Lima puluh tahun yang lalu, suamiku menggandeng tanganku ke altar. Namun, kini akulah yang menggenggam tangannya. Kami berjalan bersama menuju pelaminan, melewati barisan kursi yang terisi penuh oleh anggota keluarga dan kerabat. Kami melangkah pelan-pelan. Namun, aku bisa mendengar suara sol sepatu suamiku yang beradu dengan lantai.
Suamiku memang mengalami gangguan memori sejak sepuluh tahun yang lalu. Oleh dokter syaraf, ia didiagnosa terkena Alzheimer. Sepanjang pengetahuanku, Alzheimer adalah penyakit degeneratif yang menyerang sistem saraf di otak. Penyakit itu umumnya menjangkiti orang-orang yang berusia di atas 60 tahun. Namun demikian, akibat pola hidup yang kurang sehat, seperti depresi dan rokok, kini sudah ada anak muda berusia 28 tahun yang terserang Alzheimer!
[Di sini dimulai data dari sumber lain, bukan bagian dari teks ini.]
(** X2. After [GetNextPeer] has returned a backend, the cursor points at
    it: the cursor modulo the length of the pool is the slot returned (it
    is the incremented cursor when the scan stopped at once, and the slot
    itself when dead backends were passed over), it is a [uint64], and the
    backends are as before.  The length of the pool fits a [uint64], as
    the length of a slice does. *)
Theorem GetNextPeer_cursor_at_peer (s : ServerPool) (j : nat) (s' : ServerPool)
    (Hfit : len (backends s) < 2 ^ 64)
    (Hret : GetNextPeer s = Returns (Some j, s')) :
  current s' mod len (backends s) = Z.of_nat j /\
  (current s' = (current s + 1) mod 2 ^ 64 \/ current s' = Z.of_nat j) /\
  0 <= current s' < 2 ^ 64 /\
  backends s' = backends s.
Proof.
  pose proof (GetNextPeer_Returns_nonempty _ _ _ Hret) as Hne.
  pose proof (len_pos _ Hne) as HN.
  pose proof (GetNextPeer_first s Hne) as H.
  rewrite Hret in H. cbn zeta in H.
  destruct H as (k & b & Hk & Hj & Hb & Hal & Hdead & Hbs & Hc).
  set (c := (current s + 1) mod 2 ^ 64) in *.
  set (N := len (backends s)) in *.
  assert (Hcr : 0 <= c < 2 ^ 64) by (apply Z.mod_pos_bound; lia).
  pose proof (Z.mod_pos_bound (c mod N + Z.of_nat k) N HN) as Hidx.
  destruct k as [|k].
  - rewrite Z.add_0_r, Z.mod_mod in Hj by lia.
    pose proof (Z.mod_pos_bound c N HN).
    rewrite Hc. repeat split; [lia|by left|lia|lia|done].
  - rewrite Z.mod_small in Hc by lia.
    rewrite Hc. rewrite Z.mod_mod by lia.
    repeat split; [lia|right; lia|lia|lia|done].
Qed.

Lemma GetNextPeer_cursor_at_peer_witness :
  exists s',
    GetNextPeer (MarkBackendStatus (poolABC 0) urlB false) = Returns (Some 2%nat, s') /\
    current s' = 2.
Proof.
  eexists. split; [reflexivity|].
  destruct (GetNextPeer_cursor_at_peer
              (MarkBackendStatus (poolABC 0) urlB false) 2 _
              ltac:(reflexivity) eq_refl) as (_ & [H|H] & _); [discriminate H|exact H].
Defined.

(** Where the next scan starts: one slot past the slot just returned,
    unless the cursor wraps. *)
Lemma GetNextPeer_next_start (s : ServerPool) (j : nat) (s1 : ServerPool) :
  len (backends s) < 2 ^ 64 ->
  0 <= current s /\ current s + 2 < 2 ^ 64 ->
  GetNextPeer s = Returns (Some j, s1) ->
  backends s1 = backends s /\
  (Z.of_nat j < len (backends s)) /\
  ((current s1 + 1) mod 2 ^ 64) mod len (backends s)
  = (Z.of_nat j + 1) mod len (backends s).
Proof.
  intros Hfit Hcur Hret.
  pose proof (GetNextPeer_Returns_nonempty _ _ _ Hret) as Hne.
  pose proof (len_pos _ Hne) as HN.
  pose proof (GetNextPeer_first s Hne) as H.
  rewrite Hret in H. cbn zeta in H.
  destruct H as (k & b & Hk & Hj & Hb & Hal & Hdead & Hbs & Hc).
  pose proof (lookup_lt_Some _ _ _ Hb) as Hjlt.
  rewrite (Z.mod_small (current s + 1)) in Hj, Hc by lia.
  set (N := len (backends s)) in *.
  assert (HNlen : N = Z.of_nat (length (backends s))) by done.
  pose proof (Z.mod_pos_bound ((current s + 1) mod N + Z.of_nat k) N HN) as Hidx.
  split; [done|]. split; [lia|].
  destruct k as [|k].
  - rewrite Z.add_0_r, Z.mod_mod in Hj by lia.
    pose proof (Z.mod_pos_bound (current s + 1) N HN).
    rewrite Hc, (Z.mod_small (current s + 1 + 1)) by lia.
    rewrite <- (Zplus_mod_idemp_l (current s + 1)). f_equal. lia.
  - rewrite Z.mod_small in Hc by lia.
    rewrite Hc, (Z.mod_small _ (2 ^ 64)) by lia. f_equal. lia.
Qed.

(** X3. While the cursor does not wrap, no backend is picked twice in a
    row when another one is alive: if [GetNextPeer] returns slot [j] and a
    slot [m] other than [j] is alive, the next [GetNextPeer] returns a
    slot other than [j]. *)
Theorem GetNextPeer_no_immediate_repeat
    (s s1 s2 : ServerPool) (j j' m : nat) (bm : Backend)
    (Hfit : len (backends s) < 2 ^ 64)
    (Hcur : 0 <= current s /\ current s + 2 < 2 ^ 64)
    (Hfirst : GetNextPeer s = Returns (Some j, s1))
    (Hsecond : GetNextPeer s1 = Returns (Some j', s2))
    (Hm : backends s !! m = Some bm) (Hal : Alive bm = true) (Hmj : m <> j) :
  j' <> j.
Proof.
  destruct (GetNextPeer_next_start s j s1 Hfit Hcur Hfirst)
    as (Hbs & Hjlt & Hstart).
  pose proof (GetNextPeer_Returns_nonempty _ _ _ Hfirst) as Hne.
  pose proof (len_pos _ Hne) as HN.
  pose proof (lookup_lt_Some _ _ _ Hm) as Hmlt.
  assert (Hne1 : backends s1 <> []) by (by rewrite Hbs).
  pose proof (GetNextPeer_first s1 Hne1) as H2. rewrite Hsecond in H2.
  cbn zeta in H2. rewrite Hbs in H2.
  destruct H2 as (k & b & Hk & Hj' & Hb & Halb & Hdead & _).
  set (N := len (backends s)) in *.
  assert (HNlen : N = Z.of_nat (length (backends s))) by done.
  rewrite Hstart in Hj', Hdead.
  rewrite Zplus_mod_idemp_l in Hj'.
  intros ->.
  (* the second scan comes back to [j] only after a full turn *)
  assert (Hk' : Z.of_nat k = N - 1).
  { assert (E : (Z.of_nat j + 1 + Z.of_nat k) mod N = Z.of_nat j).
    { pose proof (Z.mod_pos_bound (Z.of_nat j + 1 + Z.of_nat k) N HN). lia. }
    destruct (Z_lt_ge_dec (Z.of_nat j + 1 + Z.of_nat k) N) as [Hlt|Hge].
    - rewrite Z.mod_small in E by lia. lia.
    - replace (Z.of_nat j + 1 + Z.of_nat k)
        with (Z.of_nat j + 1 + Z.of_nat k - N + 1 * N) in E by lia.
      rewrite Z_mod_plus_full, Z.mod_small in E by lia. lia. }
  (* and passes [m] on the way *)
  destruct (full_cycle_covers N ((Z.of_nat j + 1) mod N) m) as (km & Hkm & Hkmm);
    [lia|lia|].
  assert (km <> k).
  { intros ->. rewrite Zplus_mod_idemp_l, Hk' in Hkmm.
    replace (Z.of_nat j + 1 + (N - 1)) with (Z.of_nat j + 1 * N) in Hkmm by lia.
    rewrite Z_mod_plus_full, Z.mod_small in Hkmm by lia. lia. }
  assert (Alive bm = false); [|congruence].
  apply (Hdead km bm); [lia|]. by rewrite Hkmm.
Qed.

Lemma GetNextPeer_no_immediate_repeat_witness :
  exists s1 s2 j',
    GetNextPeer (MarkBackendStatus (poolABC 0) urlB false) = Returns (Some 2%nat, s1) /\
    GetNextPeer s1 = Returns (Some j', s2) /\
    j' <> 2%nat.
Proof.
  eexists _, _, _. split; [reflexivity|]. split; [reflexivity|].
  eapply (GetNextPeer_no_immediate_repeat
            (MarkBackendStatus (poolABC 0) urlB false)) with
    (m := 0%nat) (bm := mkBackend urlA true);
    [reflexivity|split; [discriminate|reflexivity]
    |reflexivity|reflexivity|reflexivity|reflexivity|lia].
Defined.

(** ** lb when nothing is alive *)

(** X4. Full outage: on a pool of at least one backend, none of them alive,
    [lb] answers a request that reads an attempt number of 3 or less with
    503 "Service not available" and returns; nothing is forwarded, the
    backends are as before, and the cursor has still moved on by one. *)
Theorem lb_full_outage (w : World) (r : Request)
    (Hne : backends (pool w) <> [])
    (Hatt : GetAttemptsFromContext r <= 3)
    (Hdead : forall b, b ∈ backends (pool w) -> Alive b = false) :
  lb w r =
  ({| pool := {| backends := backends (pool w);
                 current := (current (pool w) + 1) mod 2 ^ 64 |};
      forwards := forwards w;
      trace := trace w ++ [EvLb r; EvError "Service not available" 503] |},
   CReturn).
Proof.
  unfold lb. destruct (Z.gtb_spec (GetAttemptsFromContext r) 3) as [?|_]; [lia|].
  cbn [emit pool]. pose proof (GetNextPeer_first (pool w) Hne) as H.
  destruct (GetNextPeer (pool w)) as [[[j|] s']|msg]; [| |done].
  - destruct H as (k & b & _ & _ & Hb & Hal & _).
    rewrite (Hdead b) in Hal; [done|]. by eapply list_elem_of_lookup_2.
  - destruct H as [-> _]. unfold emit, with_pool. cbn [pool forwards trace].
    by rewrite <- app_assoc.
Qed.

Lemma lb_full_outage_witness :
  lb (mkWorld (MarkBackendStatus (MarkBackendStatus poolAB urlA false) urlB false)
        0 []) fresh_request
  = (mkWorld (mkServerPool [mkBackend urlA false; mkBackend urlB false] 1) 0
       [EvLb fresh_request; EvError "Service not available" 503],
     CReturn).
Proof.
  apply (lb_full_outage
           (mkWorld (MarkBackendStatus (MarkBackendStatus poolAB urlA false)
                       urlB false) 0 []) fresh_request).
  - discriminate.
  - vm_compute. discriminate.
  - intros b Hb. simpl in Hb.
    repeat (apply elem_of_cons in Hb as [->|Hb]; [reflexivity|]).
    by apply elem_of_nil in Hb.
Defined.

(** ** Passive marking and the health check *)

Lemma MarkBackendStatus_range_URL bs u alive :
  URL <$> MarkBackendStatus_range bs u alive = URL <$> bs.
Proof.
  induction bs as [|b rest IH]; simpl; [done|].
  destruct (String.eqb _ _); simpl; [done|]. f_equal. apply IH.
Qed.

(** A pass looks at the endpoints only. *)
Lemma HealthCheck_range_URLs net bs :
  forall bs' k, URL <$> bs = URL <$> bs' ->
  HealthCheck_range net k bs = HealthCheck_range net k bs'.
Proof.
  induction bs as [|b rest IH]; intros [|b' rest'] k HU; try done.
  injection HU as Hb Hrest. cbn [HealthCheck_range].
  rewrite !isBackendAlive_dial, Hb, (IH rest' (S k) Hrest).
  destruct (HealthCheck_range net (S k) rest') as [ds bs2].
  unfold SetAlive. by rewrite Hb.
Qed.

Lemma HealthCheck_URLs net s1 s2 :
  URL <$> backends s1 = URL <$> backends s2 -> current s1 = current s2 ->
  HealthCheck net s1 = HealthCheck net s2.
Proof.
  intros HU Hc. unfold HealthCheck.
  by rewrite (HealthCheck_range_URLs net _ _ 0 HU), Hc.
Qed.

Lemma HealthCheck_keeps_URLs net s :
  URL <$> backends (snd (HealthCheck net s)) = URL <$> backends s /\
  current (snd (HealthCheck net s)) = current s.
Proof.
  unfold HealthCheck. rewrite HealthCheck_range_spec. simpl. split; [|done].
  apply list_eq. intros i. rewrite !list_lookup_fmap, list_lookup_imap.
  by destruct (backends s !! i).
Qed.

(** X5. Passive recovery: a health check erases passive marking.  A pass
    over a pool in which [MarkBackendStatus] has marked a backend (down or
    up) makes the same dials and leaves the same pool as a pass over the
    pool before the marking. *)
Theorem HealthCheck_after_MarkBackendStatus
    (net : nat -> Dial -> bool) (s : ServerPool) (u : url.URL) (alive : bool) :
  HealthCheck net (MarkBackendStatus s u alive) = HealthCheck net s.
Proof.
  apply HealthCheck_URLs; [|done]. apply MarkBackendStatus_range_URL.
Qed.

(** X6. The loop of [healthCheck]: after any number of ticks, every pass
    has made the same dials (one per backend, in the order of the pool),
    and the pool is the one the last pass alone would have left: the
    verdicts of earlier passes do not matter. *)
Theorem healthCheck_last_pass
    (ticks : list (nat -> Dial -> bool)) (net : nat -> Dial -> bool)
    (s : ServerPool) :
  healthCheck (ticks ++ [net]) s
  = (replicate (S (length ticks))
       ((fun b => mkDial "tcp" (url.Host (URL b)) (2 * time.Second)) <$> backends s),
     snd (HealthCheck net s)).
Proof.
  revert s. induction ticks as [|net0 ticks IH]; intros s.
  - simpl. unfold HealthCheck. rewrite HealthCheck_range_spec. done.
  - cbn [app healthCheck length].
    destruct (HealthCheck net0 s) as [ds s'] eqn:E.
    pose proof (HealthCheck_keeps_URLs net0 s) as [HU Hc]. rewrite E in HU, Hc.
    cbn [snd] in HU, Hc.
    rewrite IH, (HealthCheck_URLs net s' s HU Hc).
    assert (Hp : forall l l' : list Backend, URL <$> l = URL <$> l' ->
              (fun b => mkDial "tcp" (url.Host (URL b)) (2 * time.Second)) <$> l
              = (fun b => mkDial "tcp" (url.Host (URL b)) (2 * time.Second)) <$> l').
    { induction l as [|b l IHl]; intros [|b0 l0] H; try done.
      injection H as Hb Hl. rewrite !fmap_cons, Hb. f_equal. by apply IHl. }
    rewrite (Hp _ _ HU), (replicate_S (S (length ticks))). do 2 f_equal.
    unfold HealthCheck in E. rewrite HealthCheck_range_spec in E.
    by injection E as <- _.
Qed.

(** X7. Marking an endpoint twice: the last status wins, and the pool is
    the one a single call with that status would have left. *)
Theorem MarkBackendStatus_last_wins
    (s : ServerPool) (u : url.URL) (alive alive' : bool) :
  MarkBackendStatus (MarkBackendStatus s u alive) u alive'
  = MarkBackendStatus s u alive'.
Proof.
  unfold MarkBackendStatus. cbn [backends current]. f_equal.
  induction (backends s) as [|b rest IH]; simpl; [done|].
  destruct (String.eqb (url.String (URL b)) (url.String u)) eqn:E; simpl.
  - by rewrite E.
  - by rewrite E, IH.
Qed.

(** X8. Marking two endpoints that render differently: the order of the
    two calls does not matter. *)
Theorem MarkBackendStatus_commutes
    (s : ServerPool) (u v : url.URL) (a b : bool)
    (Huv : url.String u <> url.String v) :
  MarkBackendStatus (MarkBackendStatus s u a) v b
  = MarkBackendStatus (MarkBackendStatus s v b) u a.
Proof.
  unfold MarkBackendStatus. cbn [backends current]. f_equal.
  induction (backends s) as [|b0 rest IH]; simpl; [done|].
  destruct (String.eqb_spec (url.String (URL b0)) (url.String u)) as [Eu|Nu];
    destruct (String.eqb_spec (url.String (URL b0)) (url.String v)) as [Ev|Nv];
    simpl.
  - congruence.
  - rewrite (proj2 (String.eqb_eq _ _) Eu), (proj2 (String.eqb_neq _ _) Nv). done.
  - rewrite (proj2 (String.eqb_eq _ _) Ev), (proj2 (String.eqb_neq _ _) Nu). done.
  - rewrite (proj2 (String.eqb_neq _ _) Nu), (proj2 (String.eqb_neq _ _) Nv), IH.
    done.
Qed.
Penyakit itu mulai menjangkiti suamiku ketika ia memasuki usia tujuh puluh tahun. Awalnya ia mengeluh sering lupa meletakkan sesuatu, seperti kunci mobil, flasdisk, dan dompet. Kami menganggapnya wajar. “Lupa itu lumrah terjadi pada setiap orang.” Kami berpikiran demikian sehingga tak segera memeriksakannya ke dokter.
Namun, seiring berjalannya waktu, suamiku mulai melupakan banyak hal. Aku ingat suatu hari, suamiku mandi sampai sepuluh kali! Semua itu terjadi karena ia lupa bahwa ia sudah mandi sebelumnya! Kemudian, ia pun sering mengulang-ulang topik pembicaraan yang sama, sehingga kami merasa bosan mengobrol bersamanya.
Kami pun memutuskan membawanya ke dokter lantaran kondisinya sudah terlihat mengkhawatirkan. Setelah menjalani scan di sekujur tubuhnya dan pemeriksaan yang panjang, dokter akhirnya memvonis kalau suamiku terkena Alzheimer.
“Apakah ada kemungkinan untuk sembuh, dok?” Tanya anakku, Valen, yang saat itu datang menemani kami berobat.
“Sejauh ini, Alzheimer belum ada obatnya,” kata dokter dengan suara berat. “Namun, kita bisa melakukan terapi secara rutin untuk memperlambat kerusakan memori yang mungkin terjadi.”
“Kamu mencari apa, Pa?” Aku bertanya.
Sambil mencari-cari di kolong tempat tidur, ia berkata dengan suara panik, “Ma, kamu lihat dasi merah Papa?”